After two months, the transplant developed into a bulb-like structure. Mugnaini said that the grafted neurons showed long-term survival, received afferent synapses from regenerated host olfactory terminals within a newly formed network of nerve cells and extended their axons onto dendrites of host neurons.

Results of this study indicate the possibility that olfactory bulb function may be restored in the host following transplantation. Mugnaini said that more research is required to determine application of these findings in humans who have lost their sense of smell.

BIORHYTHM REGULATION
--Melatonin, the hormone of darkness, may help regulate blood flow in brain. Melatonin, the hormone that plays a vital role in setting the body's biological clock, has received widespread attention for its use in jet lag and sleep and seasonal affective disorders. Melatonin stimulates specific proteins, called receptors, on the surface of certain cells in the brain and in the body. Now, Margarita Dubocovich, professor of molecular pharmacology and biological chemistry, and other scientists at Northwestern University, the University of California, Irvine, and the University of Lund, Sweden, have found functional melatonin (ML1A) receptors in the cerebral and peripheral arteries in both an animal model and in humans.

Their studies suggest that melatonin regulates the cerebral circulation in humans and other mammals via vascular ML1A receptors. Dubocovich said that activation of these receptors may contribute to circadian variations in cerebral blood flow and onset of stroke, as well as to possible side effects of melatonin administration for sleep disorders.

CELLULAR NEUROSCIENCE
--New brain cell with chemical "mousetrap" discovered by Northwestern neuroscientists. A unique neuron known as a unipolar brush cell (UBC) was recently discovered in the mammalian cerebellum.

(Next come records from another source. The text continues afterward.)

(* @src packages/policy-engine/src/evaluator/precedence.ts:56-62 EvaluationOutcome *)
Record EvaluationOutcome := {
  effect : PolicyEffect;
  reasonCode : string;
  matchedRules : list MatchedRule;
  obligations : list Obligation;
  explanation : string;
}.

(** Truthiness of an optional boolean. *)
Definition yes (b : option bool) : bool := default false b.

(* @src packages/policy-engine/src/evaluator/precedence.ts:64-69 strongest *)
Definition strongest (a : option PolicyEffect) (b : PolicyEffect) : PolicyEffect :=
  match a with
  | None => b
  | Some a =>
      if effect_eqb a DENY || effect_eqb b DENY then DENY
      else if effect_eqb a REQUIRE_APPROVAL || effect_eqb b REQUIRE_APPROVAL
      then REQUIRE_APPROVAL else ALLOW
  end.

(* @src packages/policy-engine/src/evaluator/precedence.ts:71-73 rule *)
Definition rule (stage : Z) (id : string) (effect : PolicyEffect) (explanation : string)
  : MatchedRule :=
  {| stage := stage; ruleId := id; rule_effect := effect; rule_explanation := explanation |}.

(** [id.replace(/^stage\d+-/, '')]. *)
Fixpoint drop_digits (s : string) : string :=
  match s with
  | String c s' => if is_digit c then drop_digits s' else s
  | EmptyString => EmptyString
  end.

Definition strip_stage (id : string) : string :=
  if startsWith id "stage" then
    let rest := slice_from 5 id in
    match rest, drop_digits rest with
    | String c _, String "-" tail => if is_digit c then tail else id
    | _, _ => id
    end
  else id.

(* @src packages/policy-engine/src/evaluator/precedence.ts:360-369 reasonFrom *)
Definition reasonFrom (rules : list MatchedRule) : string :=
  match List.find (λ r, negb (effect_eqb (rule_effect r) ALLOW)) (rev rules) with
  | Some d => slice_to 64 (toUpperCase (strip_stage (ruleId d)))
  | None =>
      match last rules with
      | Some d => slice_to 64 (toUpperCase (strip_stage (ruleId d)))
      | None => "EVALUATED"
      end
  end.

Section Evaluate.
Context `{Collation}.

Definition rule_order : MatchedRule → MatchedRule → Z :=
  cmp_then (cmp_by stage Z.sub) (cmp_by ruleId localeCompare).

#[export] Instance rule_order_comparator : Comparator rule_order.
Proof. apply _. Qed.

Definition render_rule (r : MatchedRule) : string :=
  "[" +s num_to_string (stage r) +s "] " +s ruleId r +s ": " +s rule_explanation r.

Named by NUIN director Enrico Mugnaini, M.D., the UBC has several unusual features, including the largest synapse ever found in the brain.

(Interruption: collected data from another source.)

(* ===== verification/Taxonomy.v ===== *)
(** * Action taxonomy

    [packages/policy-engine/src/actions/catalog.ts]: every operation DevGuard can understand,
    with its category, baseline risk, privilege, default effect and obligations; the public
    aliases; and the catalog's own consistency check. *)

From S2P Require Import Prelude JsString Contracts.

(* @src packages/policy-engine/src/actions/catalog.ts:16-28 ACTION_CATEGORIES *)
Inductive ActionCategory :=
  | cat_repository_read | cat_workspace_write | cat_github_write | cat_collaboration
  | cat_validation | cat_sandbox | cat_administration | cat_external_effect | cat_destructive.

#[export] Instance ActionCategory_eq_dec : EqDecision ActionCategory.
Proof. solve_decision. Defined.

(** [ExecutionObligation] has the shapes of the shared [Obligation] union. *)
(* @src packages/policy-engine/src/actions/catalog.ts:38-48 ActionDefinition *)
Record ActionDefinition := {
  id : string;
  category : ActionCategory;
  baselineRisk : RiskClass;
  reversible : bool;
  privileged : bool;
  defaultEffect : PolicyEffect;
  requiredContext : list string;
  action_obligations : list Obligation;
}.

(* @src packages/policy-engine/src/actions/catalog.ts:50-53 SANDBOX_ONLY *)
Definition SANDBOX_ONLY : Obligation := execution_environment sandbox_required.
(* @src packages/policy-engine/src/actions/catalog.ts:54-54 NETWORK_DENY *)
Definition NETWORK_DENY : Obligation := network_policy default_deny None.
(* @src packages/policy-engine/src/actions/catalog.ts:55-55 READ_TIMEOUT *)
Definition READ_TIMEOUT : Obligation := timeout_ms 60000.
(* @src packages/policy-engine/src/actions/catalog.ts:56-56 BUILD_TIMEOUT *)
Definition BUILD_TIMEOUT : Obligation := timeout_ms 600000.
(* @src packages/policy-engine/src/actions/catalog.ts:57-62 RESOURCES_DEFAULT *)
Definition RESOURCES_DEFAULT : Obligation :=
  resource_ceiling (Some 2) (Some 2048) (Some 8192).

(* @src packages/policy-engine/src/actions/catalog.ts:64-74 read *)
Definition read_action (id : string) (context : list string) : ActionDefinition := {|
  id := id; category := cat_repository_read; baselineRisk := read;
  reversible := true; privileged := false; defaultEffect := ALLOW;
  requiredContext := context; action_obligations := [NETWORK_DENY; READ_TIMEOUT] |}.

(* @src packages/policy-engine/src/actions/catalog.ts:76-86 workspace *)
Definition workspace (id : string) : ActionDefinition := {|
  id := id; category := cat_workspace_write; baselineRisk := reversible_write;
  reversible := true; privileged := false; defaultEffect := ALLOW;
  requiredContext := []; action_obligations := [SANDBOX_ONLY] |}.

(* @src packages/policy-engine/src/actions/catalog.ts:88-98 gitWrite *)
Definition gitWrite (id : string) : ActionDefinition := {|
  id := id; category := cat_github_write; baselineRisk := reversible_write;
  reversible := true; privileged := false; defaultEffect := ALLOW;
  requiredContext := ["target.ref"]; action_obligations := [NETWORK_DENY] |}.

(* @src packages/policy-engine/src/actions/catalog.ts:100-114 sandboxCmd *)
Definition sandboxCmd (id : string) (baseline : RiskClass) (obligations : list Obligation)
  : ActionDefinition := {|
  id := id; category := cat_sandbox; baselineRisk := baseline;
  reversible := true; privileged := false; defaultEffect := ALLOW;
  requiredContext := ["command.fingerprint"];
  action_obligations := obligations ++ [SANDBOX_ONLY] |}.

(** [defaultEffect] is [REQUIRE_APPROVAL] or [DENY]. *)
(* @src packages/policy-engine/src/actions/catalog.ts:116-126 sensitive *)
Definition sensitive (id : string) (defaultEffect : PolicyEffect) : ActionDefinition := {|
  id := id; category := cat_administration;
  baselineRisk := if effect_eqb defaultEffect DENY then destructive else sensitive_write;
  reversible := false; privileged := true; defaultEffect := defaultEffect;
  requiredContext := ["target.id"]; action_obligations := [NETWORK_DENY] |}.

(* @src packages/policy-engine/src/actions/catalog.ts:128-138 destructive *)
Definition destructive_action (id : string) (defaultEffect : PolicyEffect) : ActionDefinition := {|
  id := id; category := cat_destructive; baselineRisk := destructive;
  reversible := false; privileged := true; defaultEffect := defaultEffect;
  requiredContext := ["target.id"]; action_obligations := [NETWORK_DENY] |}.

(* @src packages/policy-engine/src/actions/catalog.ts:140-150 external *)
Definition external (id : string) : ActionDefinition := {|
  id := id; category := cat_external_effect; baselineRisk := external_side_effect;
  reversible := false; privileged := true; defaultEffect := REQUIRE_APPROVAL;
  requiredContext := ["target.environment"]; action_obligations := [NETWORK_DENY] |}.

(* @src packages/policy-engine/src/actions/catalog.ts:152-164 validationAct *)
Definition validationAct (id : string) (baseline : RiskClass) : ActionDefinition := {|
  id := id; category := cat_validation; baselineRisk := baseline;
  reversible := true; privileged := false; defaultEffect := ALLOW;
  requiredContext := []; action_obligations := [NETWORK_DENY; READ_TIMEOUT] |}.

(* @src packages/policy-engine/src/actions/catalog.ts:167-266 ACTION_DEFINITIONS *)
Definition ACTION_DEFINITIONS : list ActionDefinition :=
  let build := [NETWORK_DENY; BUILD_TIMEOUT; RESOURCES_DEFAULT] in
  let quick := [NETWORK_DENY; READ_TIMEOUT; RESOURCES_DEFAULT] in
  [ read_action "repository_read" [];
    read_action "issue_read" [];
    read_action "issue_comments_read" [];
    read_action "content_read" ["target.ref"];
    read_action "tree_list" ["target.ref"];
    read_action "branch_read" [];
    read_action "commit_compare" ["operation.baseSha"; "operation.headSha"];
    read_action "pull_request_read" [];
    read_action "review_read" [];
    read_action "checks_read" [];
    read_action "workflow_logs_read" [];
    read_action "repository_metadata_read" [];
    workspace "workspace_create";
    workspace "workspace_write_file";
    workspace "workspace_delete_file";
    workspace "workspace_apply_patch";
    workspace "workspace_collect_artifact";
    workspace "workspace_destroy";
    sandboxCmd "sandbox_run_readonly" read quick;
    sandboxCmd "sandbox_run_dependency_freshness" read
      [network_policy allowlist (Some ["registry.npmjs.org"; "registry.yarnpkg.com"; "pypi.org"]);
       BUILD_TIMEOUT; RESOURCES_DEFAULT];
    sandboxCmd "sandbox_run_build" reversible_write build;
    sandboxCmd "sandbox_run_test" reversible_write build;
    sandboxCmd "sandbox_run_lint" read quick;
    sandboxCmd "sandbox_run_typecheck" read quick;
    sandboxCmd "sandbox_run_security_scan" read
      [network_policy allowlist (Some ["api.github.com"]); BUILD_TIMEOUT; RESOURCES_DEFAULT];
    sandboxCmd "sandbox_install_dependency" reversible_write
      [network_policy allowlist (Some ["registry.npmjs.org"]); BUILD_TIMEOUT; RESOURCES_DEFAULT];
    sandboxCmd "sandbox_run_networked" reversible_write [BUILD_TIMEOUT; RESOURCES_DEFAULT];
    sandboxCmd "sandbox_run_migration_simulation" sensitive_write build;
    gitWrite "branch_create";
    gitWrite "commit_create";
    gitWrite "branch_push";
    gitWrite "pull_request_create";
    gitWrite "pull_request_update";
    gitWrite "pull_request_comment";
    gitWrite "review_request";
    sensitive "protected_branch_write" REQUIRE_APPROVAL;
    sensitive "ci_workflow_modify" REQUIRE_APPROVAL;
    sensitive "branch_delete" REQUIRE_APPROVAL;
    sensitive "repository_settings_modify" DENY;
    sensitive "secret_config_modify" DENY;
    destructive_action "default_branch_history_rewrite" DENY;
    destructive_action "pull_request_merge" REQUIRE_APPROVAL;
    destructive_action "repository_delete" DENY;
    destructive_action "repository_content_permanent_delete" DENY;
    destructive_action "credential_rotate_or_remove" DENY;
    destructive_action "destructive_migration" DENY;
    destructive_action "issue_destructive_close" REQUIRE_APPROVAL;
    external "production_deploy";
    external "external_notification_send";
    external "billing_resource_create";
    external "production_settings_modify";
    validationAct "validation_run" read;
    validationAct "security_finding_record" reversible_write;
    validationAct "workflow_cancel" reversible_write;
    validationAct "approval_checkpoint_create" reversible_write ].

(** [new Map(ACTION_DEFINITIONS.map(d => [d.id, d]))]; a later entry would replace an earlier
    one of the same id, so lookup takes the last. *)
(* @src packages/policy-engine/src/actions/catalog.ts:270-272 BY_ID *)
Definition BY_ID (i : string) : option ActionDefinition :=
  List.find (λ d, id d =s? i) (rev ACTION_DEFINITIONS).

(* @src packages/policy-engine/src/actions/catalog.ts:276-288 PUBLIC_ACTION_ALIASES *)
Definition PUBLIC_ACTION_ALIASES : list (string * string) :=
  [("repository.read", "repository_read"); ("issue.read", "issue_read");
   ("file.read", "content_read"); ("check.read", "checks_read");
   ("review.read", "review_read"); ("branch.write", "branch_create");
   ("commit.write", "commit_create"); ("pull_request.write", "pull_request_update");
   ("pull_request.merge", "pull_request_merge"); ("sandbox.command", "sandbox_run_readonly");
   ("issue.write", "issue_destructive_close")].

(* @src packages/policy-engine/src/actions/catalog.ts:290-292 normalizeActionId *)
Definition normalizeActionId (i : string) : string := assoc i PUBLIC_ACTION_ALIASES ?? i.

(* @src packages/policy-engine/src/actions/catalog.ts:295-297 findActionDefinition *)
Definition findActionDefinition (i : string) : option ActionDefinition :=
  BY_ID (normalizeActionId i).

(** [/^[a-z][a-z0-9_]*$/]. *)
Definition id_grammar (s : string) : bool :=
  match s with
  | String c s => is_lower c && all_chars (λ c, is_lower c || is_digit c || char_in "_" c) s
  | EmptyString => false
  end.

Definition bool_name (b : bool) : string := if b then "true" else "false".

(* @src packages/policy-engine/src/actions/catalog.ts:304-316 validateCatalog *)
Definition definition_problems (seen : list string) (d : ActionDefinition) : list string :=
  (if id_grammar (id d) then [] else ["action '" +s id d +s "' violates ID grammar"]) ++
  (if str_in (id d) seen then ["duplicate action '" +s id d +s "'"] else []) ++
  (if effect_eqb (defaultEffect d) ALLOW && (privileged d || negb (reversible d))
   then ["action '" +s id d +s "' defaults ALLOW while privileged=" +s bool_name (privileged d)
         +s " reversible=" +s bool_name (reversible d)] else []) ++
  (if bool_decide (baselineRisk d = destructive) && reversible d
   then ["action '" +s id d +s "' destructive but flagged reversible"] else []).

(** The loop of [validateCatalog] over any list of definitions. *)
Fixpoint catalog_problems (seen : list string) (ds : list ActionDefinition) : list string :=
  match ds with
  | [] => []
  | d :: ds => definition_problems seen d ++ catalog_problems (id d :: seen) ds
  end.

(* @src packages/policy-engine/src/actions/catalog.ts:300-319 validateCatalog *)
Definition validateCatalog : list string := catalog_problems [] ACTION_DEFINITIONS.

(** ** Properties *)

(** What a catalog that reports no problem guarantees, for any list of definitions. *)
Definition well_formed_definition (d : ActionDefinition) : Prop :=
  id_grammar (id d) = true ∧
  (defaultEffect d = ALLOW → privileged d = false ∧ reversible d = true) ∧
  (baselineRisk d = destructive → reversible d = false).

Lemma definition_problems_nil seen d :
  definition_problems seen d = [] ↔ well_formed_definition d ∧ id d ∉ seen.
Proof.
  unfold definition_problems, well_formed_definition, effect_eqb.
  rewrite !app_nil, <- str_in_false, if_then_nil, !if_else_nil.
  rewrite !andb_false_iff, orb_false_iff, !bool_decide_eq_false, negb_false_iff.
  destruct (decide (defaultEffect d = ALLOW)), (decide (baselineRisk d = destructive)),
    (reversible d); naive_solver.
Qed.

Lemma catalog_problems_nil seen ds :
  catalog_problems seen ds = [] ↔
  Forall well_formed_definition ds ∧ NoDup (id <$> ds) ∧ ∀ d, d ∈ ds → id d ∉ seen.
Proof.
  revert seen. induction ds as [|d ds IH]; intros seen; simpl.
  - split; [|done]. intros _. split; [constructor|]. split; [constructor|]. set_solver.
  - rewrite app_nil, definition_problems_nil, IH, Forall_cons, NoDup_cons.
    rewrite list_elem_of_fmap. split.
    + intros [[Hw Hs] (Hf & Hn & Hd)]. split_and!; [done|done| |done|].
      * intros (d' & He & Hin). apply (Hd d' Hin). rewrite He. left.
      * intros d' [->|Hin]%elem_of_cons; [done|]. specialize (Hd _ Hin). set_solver.
    + intros ((Hw & Hf) & (Hni & Hn) & Hd). split_and!; [done|apply Hd; left|done|done|].
      intros d' Hin [He|Hs]%elem_of_cons; [apply Hni; by exists d' | by eapply Hd, Hs; right].
Qed.

(** The deployed catalog passes its own check, and that check is sound: ids are distinct and
    well formed, no action that defaults to ALLOW is privileged or irreversible, nothing
    destructive is flagged reversible, and every public alias resolves to a catalog entry. *)
Theorem catalog_is_sound :
  validateCatalog = [] ∧ NoDup (id <$> ACTION_DEFINITIONS) ∧
  Forall well_formed_definition ACTION_DEFINITIONS ∧
  ∀ alias target, (alias, target) ∈ PUBLIC_ACTION_ALIASES →
    ∃ d, findActionDefinition alias = Some d ∧ id d = target.
Proof.
  assert (Hc : validateCatalog = []) by by vm_compute.
  split; [done|]. apply catalog_problems_nil in Hc as (Hw & Hn & _).
  split; [done|]. split; [done|].
  intros a t Hin. unfold PUBLIC_ACTION_ALIASES in Hin.
  in_cases Hin; injection Hin as -> ->; eexists; by split; vm_compute.
Qed.

(** An unregistered id has no definition. *)
Lemma findActionDefinition_registered i d :
  findActionDefinition i = Some d → d ∈ ACTION_DEFINITIONS ∧ id d = normalizeActionId i.
Proof.
  intros [Hin He]%find_some_elem. breflect.
  split; [by apply rev_elem in Hin | done].
Qed.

N. Traverse Slater, professor of physiology at Northwestern, believes the synapse's size enables it to "trap" neurotransmitters (in this case, chemical "messengers") after release, resulting in a prolonged discharge from the UBC.

Slater explained that, at most synapses, neurotransmitter molecules escape very rapidly following release -- within a few hundredths of a second. But the chemical "mousetrap" in the UBC holds on to the neurotransmitter for as long as 5 seconds.

Even more interesting, Slater said, is that UBCs are found only in mammals, and the highest numbers are seen in the human brain.

Also contributing to the research on UBCs were Northwestern University Medical School researchers R. Anelli; Lester I. Binder, associate professor of cell and molecular biology; Shane Cunha; Maria R. Dino; Ronald E. Kettner, research assistant professor of physiology; Gregory A. Kinney; Linda S. Overstreet; and Gabriella Sekerkova.